NASA has demonstrated a resolve for a flagship mission in the coming years to revisit Venus and land instruments on the surface. Venus has a corrosive, high-pressure (~100 bar), high-temperature (470°C) environment. A motor drive is the major theme that runs through the most critical needs for optimum geological and atmospheric exploration on Venus.

An electronically-controlled motor, operating at 470°C/100 bar, is the single most significant demonstration of the ability to perform robotic Venus surface exploration and the ultimate objective of the project.


The ultimate outcome will be the first integrated motor drive subsystem suitable for the Venus surface.
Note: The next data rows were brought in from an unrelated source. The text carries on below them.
(** Rounding to nearest keeps a value below [2^53] between its integer
    bounds, and never overflows on it. *)
Lemma round_between m e l lo hi :
  0 <= m -> e <= 0 -> hi < 2 ^ 53 -> lo * 2 ^ (- e) <= m -> room m e l hi ->
  between lo hi (binary_round_aux prec emax false m e l).
Proof.
  intros Hm He Hhi Hlo Hroom. unfold binary_round_aux.
  pose proof (shr_between m e l lo hi Hm He Hhi Hlo Hroom) as H1. cbv zeta in H1.
  destruct (shr_fexp prec emax m e l) as [mrs' e']. cbn [fst snd] in H1.
  destruct H1 as (Hm' & He' & Hlo' & Hroom').
  set (mr := round_nearest_even (shr_m mrs') (loc_of_shr_record mrs')).
  assert (Hmr : shr_m mrs' <= mr /\ room mr e' loc_Exact hi).
  { unfold mr, round_nearest_even.
    destruct (loc_of_shr_record mrs') as [|[]]; simpl in *;
      try destruct (Z.even (shr_m mrs')); lia. }
  destruct Hmr as [Hge Hroom2].
  pose proof (shr_between mr e' loc_Exact lo hi ltac:(lia) He' Hhi ltac:(lia) Hroom2) as H2.
  cbv zeta in H2.
  destruct (shr_fexp prec emax mr e' loc_Exact) as [mrs'' e'']. cbn [fst snd] in H2.
  destruct H2 as (Hm'' & He'' & Hlo'' & Hroom'').
  apply room_le in Hroom''.
  assert (HP : 0 < 2 ^ (- e'')) by (apply Z.pow_pos_nonneg; lia).
  destruct (shr_m mrs'') as [|p|p]; [| | lia].
  - simpl. nia.
  - destruct (Z.leb_spec e'' (emax - prec)); [| unfold emax, prec in *; lia].
    simpl. lia.
Qed.
(** X13.  A new game.  When the high-score file exists and holds nothing or a
    number, construction returns a well-formed board of the size asked for.
    With [spawn_initial] it holds two tiles (fewer when the board has fewer than
    two cells), each a 2 or a 4; without, none.  Score and high tile are 0, even
    though tiles are on the board, and no flag is up.  A board of size 2 or more
    that was given its tiles is not over:  [check_game_over] answers [False] and
    leaves the file alone. *)
Theorem board_init_fresh (n : nat) (difficulty : string) (ai_depth : nat)
    (spawn_initial : bool) (store : Store) (s : rng) (text : string) :
  content store = Some text ->
  (text <> ""%string -> exists value, py_int text = Ok value) ->
  exists board store' s',
    Board_init py_int n difficulty ai_depth spawn_initial store s
      = Ok ((board, store'), s') /\
    wf_board board /\ size board = n /\
    count_nonzero (_grid board) =
      (if spawn_initial then Nat.min 2 (n * n) else 0%nat) /\
    Forall (Forall fresh_cell) (_grid board) /\
    _score board = 0 /\ _high_tile board = 0 /\
    _won board = false /\ _game_over board = false /\
    (spawn_initial = true -> (2 <= n)%nat ->
     forall directory file,
       check_game_over board directory file = Ok (false, file)).
Proof using random_ok.
  intros Hcontent Hint.
  set (self0 :=
    {| size := n; _grid := np_zeros n n; _score := 0; _high_tile := 0;
       _game_over := false; _won := false; _highscore := 0;
       difficulty := difficulty;
       ai_spawner := AISpawner_init difficulty ai_depth false |}).
  set (Q := fun self : Board =>
              wf_board self /\ size self = n /\
              count_nonzero (_grid self) =
                (if spawn_initial then Nat.min 2 (n * n) else 0%nat) /\
              Forall (Forall fresh_cell) (_grid self) /\
              _score self = 0 /\ _high_tile self = 0 /\
              _won self = false /\ _game_over self = false).
  assert (Hwf0 : wf_board self0) by apply np_zeros_square.
  assert (Hprefix :
            post (if spawn_initial then
                    '(_, self) ← spawn_random_tile self0;
                    '(_, self) ← spawn_random_tile self;
                    mret self
                  else mret self0 : M rng Board) Q).
  { unfold Q. destruct spawn_initial.
    - eapply post_bind; [apply spawn_random_tile_fresh, Hwf0|].
      intros [r1 self1] (Hwf1 & Hframe1 & Hcount1 & Hfresh1). cbn [snd] in *.
      eapply post_bind; [apply spawn_random_tile_fresh, Hwf1|].
      intros [r2 self2] (Hwf2 & Hframe2 & Hcount2 & Hfresh2). cbn [snd] in *.
      apply post_ret.
      assert (Hsize1 : size self1 = n) by (rewrite Hframe1; reflexivity).
      rewrite Hsize1 in Hcount2.
      cbn [self0 _grid size] in Hcount1. rewrite count_nonzero_zeros in Hcount1.
      split; [exact Hwf2|].
      split; [rewrite Hframe2; exact Hsize1|]. split.
      + rewrite Hcount2, Hcount1.
        repeat destruct (decide _); lia.
      + split; [apply Hfresh2, Hfresh1, np_zeros_fresh|].
        rewrite Hframe2, Hframe1. cbn. repeat split; reflexivity.
    - apply post_ret. split; [exact Hwf0|]. split; [reflexivity|].
      split; [apply count_nonzero_zeros|]. split; [apply np_zeros_fresh|].
      repeat split; reflexivity. }
  destruct (board_init_read n difficulty ai_depth spawn_initial store s Q
              Hprefix text Hcontent) as (self & s' & HQ & Hrun).
  destruct HQ as (H1 & H2 & H3 & H4 & H5 & H6 & H7 & H8).
  assert (Hopen : forall board : Board,
             _grid board = _grid self -> size board = size self ->
             spawn_initial = true -> (2 <= n)%nat ->
             forall directory file,
               check_game_over board directory file = Ok (false, file)).
  { intros board Hgrid Hsize Hspawn Hn directory file.
    assert (Hwf : wf_board board)
      by (unfold wf_board; rewrite Hgrid, Hsize; exact H1).
    rewrite Hspawn in H3.
    assert (Hcells : (4 <= n * n)%nat) by nia.
    rewrite Nat.min_l in H3 by lia.
    apply check_game_over_open; [exact Hwf| |]; rewrite Hgrid.
    - apply (count_nonzero_room (size self)); [exact H1|]. rewrite H2. lia.
    - apply count_nonzero_has_tile. lia. }
  rewrite Hrun. destruct (String.eqb_spec text "") as [->|Hne].
  - eexists _, _, _. split; [reflexivity|].
    repeat (split; [assumption|]). apply Hopen; reflexivity.
  - destruct (Hint Hne) as (value & ->).
    eexists _, _, _. split; [reflexivity|].
    split; [apply H1|]. repeat (split; [assumption|]).
    apply Hopen; reflexivity.
Qed.
Definition delete_problem (pid : str) : io dict :=
  items ← _load;
  new_items ← io_lift (without_id pid items);
  if bool_decide (length new_items = length items)
  then io_raise (HTTPException 404)
  else
    _ ← _save new_items;
    _ ← _delete_solution pid;
    io_ret [(k_ok, VBool true); (k_deleted_id, VStr pid)].

Definition get_solution (pid : str) : io dict :=
  '(items, i) ← _load_and_find_problem pid;
  found ← _read_solution pid;
  let markdown := default [] found in
  io_ret [(k_id, VStr pid); (k_markdown, VStr markdown);
          (k_has_solution, VBool (negb (bool_decide (markdown = []))));
          (k_updated_at, from_option (get k_updated_at) VNone (items !! i))].

Definition delete_solution_endpoint (pid : str) (now : str) : io dict :=
  '(items, i) ← _load_and_find_problem pid;
  _ ← _delete_solution pid;
  let items :=
    alter (fun problem =>
             dict_set k_updated_at (VStr now)
               (dict_set k_has_solution (VBool false) problem)) i items in
  _ ← _save items;
  io_ret [(k_ok, VBool true)].

(** One turn of the loop of [export_json]; [sols] are the side-files, read
    as [_read_solution] reads them. *)
Definition export_record (sols : gmap str str) (rec : dict) : dict :=
  let sol :=
    if truthy (get k_id rec)
    then universal_newlines <$> sols !! py_str (get k_id rec)
    else None in
  let data :=
    match sol with
    | Some ((_ :: _) as text) => dict_set k_solution_markdown (VStr text) rec
    | _ => rec
    end in
  dict_pop k_has_solution data.
(** * ZakatChain: a shallow embedding of [blockchain.py]

    The ledger of the repository is a Python class [ZakatBlockchain] that owns
    a list of [Block]s, a list of pending [Transaction]s and two dictionaries
    (balances and node records).  Every method is embedded as a function on an
    explicit ledger state.

    - Python [float] is IEEE binary64: amounts are primitive floats, with the
      literals of the source ([0.025], [10.0], [200.0]) rounded the same way.
    - a [dict] keyed by strings is a [gmap string _]; no method of the core
      iterates over a dictionary, so insertion order is not modelled.
    - [datetime.now()] is the environment: every clock reading a method makes
      is an argument of its embedding.
    - [hashlib.sha256] and the [repr] of strings and floats (used by
      [str(dict)]) belong to the Python runtime, not to the repository; they
      are the fields of the class [PyBuiltins].
    - the proof-of-work loop of [Block.mine_block] need not terminate, so its
      embedding takes fuel. *)

From Stdlib Require Import ZArith List String Ascii Floats DecimalString Lia Bool.
From stdpp Require Import base option list gmap strings.

Local Open Scope Z_scope.
#[local] Set Warnings "-inexact-float".

(** ** The Python runtime *)

Class PyBuiltins := {
  (** [hashlib.sha256(s.encode()).hexdigest()] *)
  sha256_hexdigest : string -> string;
  (** [repr(s)] for a [str] *)
  repr_str : string -> string;
  (** [repr(x)] for a [float] *)
  repr_float : float -> string
}.

(** [str(n)] for an [int]. *)
Definition str_int (n : Z) : string := NilZero.string_of_int (Z.to_int n).

(** ["0" * n] *)
Fixpoint str_repeat_zero (n : nat) : string :=
  match n with
  | O => EmptyString
  | S n' => String "0"%char (str_repeat_zero n')
  end.

(** [s[:n]] for [n >= 0]: the first [n] characters, fewer when [s] is short. *)
Definition str_prefix (n : nat) (s : string) : string := String.substring 0 n s.

(** What a call can do besides returning. *)
Inductive outcome (A : Type) : Type :=
| Returns (a : A)
| IndexError
| OutOfFuel.
Arguments Returns {A} a.
Arguments IndexError {A}.
Arguments OutOfFuel {A}.

(** ** class Transaction *)

Module Transaction.

Record t := mk {
  sender : string;
  receiver : string;
  amount : float;
  zakat_amount : float;
  transaction_type : string;
  timestamp : string
}.

(** [Transaction.__init__]; [timestamp or datetime.now()...] takes the clock
    when the argument is [None] or the empty string. *)
Definition init (sender receiver : string) (amount zakat_amount : float)
    (transaction_type : string) (timestamp : option string) (now : string) : t :=
  mk sender receiver amount zakat_amount transaction_type
     (match timestamp with
      | Some (String c s) => String c s
      | _ => now
      end).

(** [str(tx.to_dict())]: the dictionary printed in insertion order. *)
Definition to_dict_str {py : PyBuiltins} (tx : t) : string :=
  "{'sender': " +:+ repr_str (sender tx) +:+
  ", 'receiver': " +:+ repr_str (receiver tx) +:+
  ", 'amount': " +:+ repr_float (amount tx) +:+
  ", 'zakat_amount': " +:+ repr_float (zakat_amount tx) +:+
  ", 'transaction_type': " +:+ repr_str (transaction_type tx) +:+
  ", 'timestamp': " +:+ repr_str (timestamp tx) +:+ "}".

End Transaction.

(** ** class Block *)

Module Block.

Record t := mk {
  index : Z;
  transactions : list Transaction.t;
  previous_hash : string;
  roll_number : string;
  timestamp : string;
  nonce : Z;
  hash : string
}.

Definition set_nonce (n : Z) (b : t) : t :=
  mk (index b) (transactions b) (previous_hash b) (roll_number b)
     (timestamp b) n (hash b).

Definition set_hash (h : string) (b : t) : t :=
  mk (index b) (transactions b) (previous_hash b) (roll_number b)
     (timestamp b) (nonce b) h.

Definition set_transactions (txs : list Transaction.t) (b : t) : t :=
  mk (index b) txs (previous_hash b) (roll_number b)
     (timestamp b) (nonce b) (hash b).

Section WithRuntime.
Context {py : PyBuiltins}.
The project will combine Honeybee Robotics’ DC motors with the JFET-R silicon carbide (SiC) technology developed by the NASA Glenn Research Center.  Ozark IC’s high-temperature process design kit (PDK) for the JFET-R technology will be used to design an integrated stepper motor driver that can be serially controlled.  Proof of concept will be demonstrated through prototyping, utilizing circuits designed by Ozark IC and fabricated by NASA Glenn.  System performance will be estimated through high-fidelity simulation.  The motor technology, packaging approach and SiC devices have been previously demonstrated to be operable at Venus surface temperatures, so combining these technologies is the next natural step in enabling actuation in these harsh environmental conditions.

The Objectives of Phase I are to Determine:

  1. What is the ideal device topology for the motor drive and what voltage/current range can be achieved? 
  2. What chipset configuration and packaging technologies minimize system power and mass? 
  3. What performance can be expected from the proposed integrated motor + control module and how can it be used?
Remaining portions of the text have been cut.